### What to do
Pick out the lines in the listing below that contain the word "with" and copy them.

### Material for this task
*-*-*
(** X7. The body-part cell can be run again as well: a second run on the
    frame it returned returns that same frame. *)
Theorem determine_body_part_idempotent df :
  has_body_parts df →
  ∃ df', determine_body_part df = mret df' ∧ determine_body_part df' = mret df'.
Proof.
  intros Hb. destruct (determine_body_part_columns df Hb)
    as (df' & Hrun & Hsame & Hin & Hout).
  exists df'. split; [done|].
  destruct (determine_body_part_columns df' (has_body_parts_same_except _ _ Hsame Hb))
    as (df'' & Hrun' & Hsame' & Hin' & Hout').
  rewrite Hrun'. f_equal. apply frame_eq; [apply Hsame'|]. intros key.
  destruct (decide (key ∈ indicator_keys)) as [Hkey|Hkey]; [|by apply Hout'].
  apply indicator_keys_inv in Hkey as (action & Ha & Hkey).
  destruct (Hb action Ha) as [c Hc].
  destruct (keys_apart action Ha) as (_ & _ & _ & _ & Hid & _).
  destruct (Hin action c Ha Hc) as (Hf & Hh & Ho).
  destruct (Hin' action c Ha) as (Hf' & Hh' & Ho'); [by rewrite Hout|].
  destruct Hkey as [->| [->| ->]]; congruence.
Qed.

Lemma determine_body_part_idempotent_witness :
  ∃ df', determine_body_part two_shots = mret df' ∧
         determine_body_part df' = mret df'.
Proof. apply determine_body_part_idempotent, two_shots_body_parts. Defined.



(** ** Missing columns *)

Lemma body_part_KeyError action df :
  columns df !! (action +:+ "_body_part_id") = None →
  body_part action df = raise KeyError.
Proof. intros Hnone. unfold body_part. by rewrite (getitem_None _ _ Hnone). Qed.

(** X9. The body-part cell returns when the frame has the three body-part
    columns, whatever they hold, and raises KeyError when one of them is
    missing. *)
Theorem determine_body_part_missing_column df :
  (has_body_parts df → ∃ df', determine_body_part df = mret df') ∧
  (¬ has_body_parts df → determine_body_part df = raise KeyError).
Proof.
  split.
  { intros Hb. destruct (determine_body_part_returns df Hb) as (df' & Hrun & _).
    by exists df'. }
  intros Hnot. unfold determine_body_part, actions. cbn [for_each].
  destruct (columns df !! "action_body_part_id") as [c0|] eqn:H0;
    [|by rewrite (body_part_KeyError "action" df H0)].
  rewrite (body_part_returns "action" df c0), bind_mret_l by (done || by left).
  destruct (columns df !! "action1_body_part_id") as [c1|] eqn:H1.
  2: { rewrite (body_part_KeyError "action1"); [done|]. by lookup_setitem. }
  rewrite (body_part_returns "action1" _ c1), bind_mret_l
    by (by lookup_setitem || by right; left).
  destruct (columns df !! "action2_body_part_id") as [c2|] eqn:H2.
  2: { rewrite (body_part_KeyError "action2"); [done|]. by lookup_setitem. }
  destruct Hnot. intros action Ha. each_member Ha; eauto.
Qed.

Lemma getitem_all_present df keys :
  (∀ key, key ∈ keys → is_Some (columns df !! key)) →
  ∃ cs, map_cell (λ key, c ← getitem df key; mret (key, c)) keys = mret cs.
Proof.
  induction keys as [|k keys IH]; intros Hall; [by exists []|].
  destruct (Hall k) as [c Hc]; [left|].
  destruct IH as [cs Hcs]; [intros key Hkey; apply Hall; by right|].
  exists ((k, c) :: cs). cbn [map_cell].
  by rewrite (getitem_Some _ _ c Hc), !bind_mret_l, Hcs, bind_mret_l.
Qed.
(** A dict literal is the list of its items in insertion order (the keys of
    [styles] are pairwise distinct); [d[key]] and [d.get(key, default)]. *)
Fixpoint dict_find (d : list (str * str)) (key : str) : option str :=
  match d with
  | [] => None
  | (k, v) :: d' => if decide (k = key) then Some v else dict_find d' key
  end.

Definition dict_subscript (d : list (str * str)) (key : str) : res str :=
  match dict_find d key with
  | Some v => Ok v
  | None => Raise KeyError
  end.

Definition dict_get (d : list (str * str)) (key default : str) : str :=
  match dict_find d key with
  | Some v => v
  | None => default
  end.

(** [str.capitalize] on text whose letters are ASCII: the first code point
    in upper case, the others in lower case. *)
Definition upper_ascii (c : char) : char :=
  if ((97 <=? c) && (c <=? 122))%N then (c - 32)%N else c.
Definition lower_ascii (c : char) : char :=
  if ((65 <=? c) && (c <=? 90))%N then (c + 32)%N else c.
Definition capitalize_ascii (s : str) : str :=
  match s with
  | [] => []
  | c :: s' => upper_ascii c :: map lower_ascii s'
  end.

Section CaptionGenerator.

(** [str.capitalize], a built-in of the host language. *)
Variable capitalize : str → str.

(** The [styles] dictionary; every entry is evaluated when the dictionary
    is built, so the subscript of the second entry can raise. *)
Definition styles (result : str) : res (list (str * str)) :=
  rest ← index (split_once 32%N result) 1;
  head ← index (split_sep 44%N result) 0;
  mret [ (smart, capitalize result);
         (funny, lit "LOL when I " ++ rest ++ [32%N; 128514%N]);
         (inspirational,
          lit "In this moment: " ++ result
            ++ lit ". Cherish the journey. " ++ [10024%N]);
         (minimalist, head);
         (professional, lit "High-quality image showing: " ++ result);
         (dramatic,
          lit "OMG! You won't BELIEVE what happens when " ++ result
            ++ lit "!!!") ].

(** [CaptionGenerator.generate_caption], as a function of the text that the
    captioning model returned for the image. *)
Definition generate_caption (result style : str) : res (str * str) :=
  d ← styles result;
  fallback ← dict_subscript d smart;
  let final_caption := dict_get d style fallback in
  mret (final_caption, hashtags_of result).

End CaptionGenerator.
*-*-*
### Answer to the exercise
  match d with
  match dict_find d key with
  match dict_find d key with
  match s with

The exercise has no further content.